GNOME Bugzilla – Bug 743599
Network interface keeps getting disabled and reenabled
Last modified: 2020-11-12 14:29:37 UTC
Created attachment 295581 [details] Log files of it happening When connecting to my home network it keeps connecting and disconnecting in a loop. This happens on 3 different computers using Archlinux x86_64 with NetworkManager version 1.0.0, both via wifi and via cable. The problem only occurs with one of my routers, a Netgear WNDR3700v2 with OpenWRT 14.07 Barrier Breaker. Not with a TP-Link WR740N v4.6 with OpenWRT 14.07 Barrier Breaker, also not with my Fritz!Box 7320 and the Network of my University using WPA-Enterprise. Comments in this bug report: https://bugzilla.gnome.org/show_bug.cgi?id=743472 suggest that my problem may be related to the use of dhcpcd, but I haven't investigated that any further. The problem first occured after upgrading from 0.9.10.0 to 1.0.0 and downgrading provides a temporary fix. When the problem first occured I was using network-manager-applet 1.0.0 with GNOME 3.14, but I can reproduce this problem even without nm-applet. In the Attachments you can find the NetworkManager logs of it happening. And I did simultaneously capture all the packages on the interface with wireshark (so the logs and the capture should be in sync).
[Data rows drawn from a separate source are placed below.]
Lemma live_other_update y q i u :
  live y q → sy_updates y !! i = Some u →
  (∀ c, c ∈ sy_claims y → ur_item_id u ∉ claim_ids c) ∧
  (∀ v, v ∈ delete i (sy_updates y) → ur_item_id u ≠ ur_item_id v).
Proof.
  intros [_ _ Hn _ _] Hi. rewrite (reserved_update y i u Hi) in Hn.
  apply NoDup_cons in Hn as [Hd _]. unfold reserved in Hd. cbn in Hd. split.
  - intros c Hc Hin. apply Hd, elem_of_app. left. apply list_elem_of_bind. eauto.
  - intros v Hv Heq. apply Hd, elem_of_app. right. rewrite Heq. by apply list_elem_of_fmap_2.
Qed.

(** The end of a reservation, with its ids released. *)
Lemma live_end_claim y q q' i c i' :
  live y q → sy_claims y !! i = Some c → rep i' q' →
  reservations i' = reservations (ag_inbox (sy_agent y)) ∖ list_to_set (claim_ids c) →
  (∀ d, claim_ok q d → (∀ id, id ∈ claim_ids d → id ∉ claim_ids c) → claim_ok q' d) →
  (∀ u, update_ok q u → ur_item_id u ∉ claim_ids c → update_ok q' u) →
  live (mkSystem (set_inbox i' (sy_agent y)) (delete i (sy_claims y)) (sy_updates y)) q'.
Proof.
  intros Hl Hi Hr Hres Hc Hu. pose proof (live_other y q i c Hl Hi) as [Ho1 Ho2].
  pose proof Hl as [_ Hrs Hn Hcs Hus]. pose proof (reserved_claim y i c Hi) as Hp.
  split; cbn.
  - done.
  - intros id. rewrite Hres, elem_of_difference, elem_of_list_to_set, Hrs, Hp, elem_of_app.
    rewrite Hp in Hn. apply NoDup_app in Hn as (_ & Hd & _). specialize (Hd id).
    change (reserved (mkSystem (set_inbox i' (sy_agent y)) (delete i (sy_claims y)) (sy_updates y)))
      with (reserved (mkSystem (sy_agent y) (delete i (sy_claims y)) (sy_updates y))). tauto.
  - rewrite Hp in Hn. by apply NoDup_app in Hn as (_ & _ & Hn).
  - intros d Hd. apply Hc; [|by apply Ho1]. by apply Hcs, (elem_of_delete _ _ i).
  - intros u Hin. apply Hu; [by apply Hus|by apply Ho2].
Qed.

Lemma live_end_update y q q' i u i' :
  live y q → sy_updates y !! i = Some u → rep i' q' →
  reservations i' = reservations (ag_inbox (sy_agent y)) ∖ {[ ur_item_id u ]} →
  (∀ d, claim_ok q d → ur_item_id u ∉ claim_ids d → claim_ok q' d) →
  (∀ v, update_ok q v → ur_item_id u ≠ ur_item_id v → update_ok q' v) →
  live (mkSystem (set_inbox i' (sy_agent y)) (sy_claims y) (delete i (sy_updates y))) q'.
Proof.
  intros Hl Hi Hr Hres Hc Hu. pose proof (live_other_update y q i u Hl Hi) as [Ho1 Ho2].
  pose proof Hl as [_ Hrs Hn Hcs Hus]. pose proof (reserved_update y i u Hi) as Hp.
  rewrite Hp in Hn. apply NoDup_cons in Hn as [Hd Hn]. split; cbn.
  - done.
  - intros id. rewrite Hres, elem_of_difference, elem_of_singleton, Hrs, Hp, elem_of_cons.
    change (reserved (mkSystem (set_inbox i' (sy_agent y)) (sy_claims y) (delete i (sy_updates y))))
      with (reserved (mkSystem (sy_agent y) (sy_claims y) (delete i (sy_updates y)))).
    split; [tauto|]. intros Hin. split; [by right|]. by intros ->.
  - done.
  - intros d Hin. apply Hc; [by apply Hcs|by apply Ho1].
  - intros v Hin. apply Hu; [by apply Hus, (elem_of_delete _ _ i)|by apply Ho2].
Qed.

(** The same reservations over other queues. *)
Lemma live_same y q q' a :
  live y q → rep (ag_inbox a) q' → reservations (ag_inbox a) = reservations (ag_inbox (sy_agent y)) →
  (∀ c, c ∈ sy_claims y → claim_ok q' c) → (∀ u, u ∈ sy_updates y → update_ok q' u) →
  live (mkSystem a (sy_claims y) (sy_updates y)) q'.
Proof.
  intros [_ Hrs Hn _ _] Hr Hres Hc Hu. split; cbn; try done. intros id. by rewrite Hres, Hrs.
Qed.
Created attachment 295582 [details] Package capture with wireshark.
Created attachment 295583 [details] The NetworkManager.conf used by Archlinux
Yes, it's because of dhcpcd (or rather, NM's use of dhcpcd), and switching to dhclient will fix things (though we need to do something about the bug with dhcpcd anyway).
I didn't know that dhcpcd is just a fallback. So simply installing dhclient "fixes" the problem ( this seems to be obvious to you, but it wasn't for me ).
(It was only obvious to me because, as you mentioned, the problem was already debugged in bug 743472.) dhcpcd isn't supposed to be "just a fallback", but none of the developers use it, so it tends to not get tested well, and random bugs like this creep in. The main argument for using dhcpcd rather than dhclient is that it's much smaller, but the new internal dhcp client in NM 1.0 should be even smaller, so once that's fully functional, we should probably kill the dhcpcd backend.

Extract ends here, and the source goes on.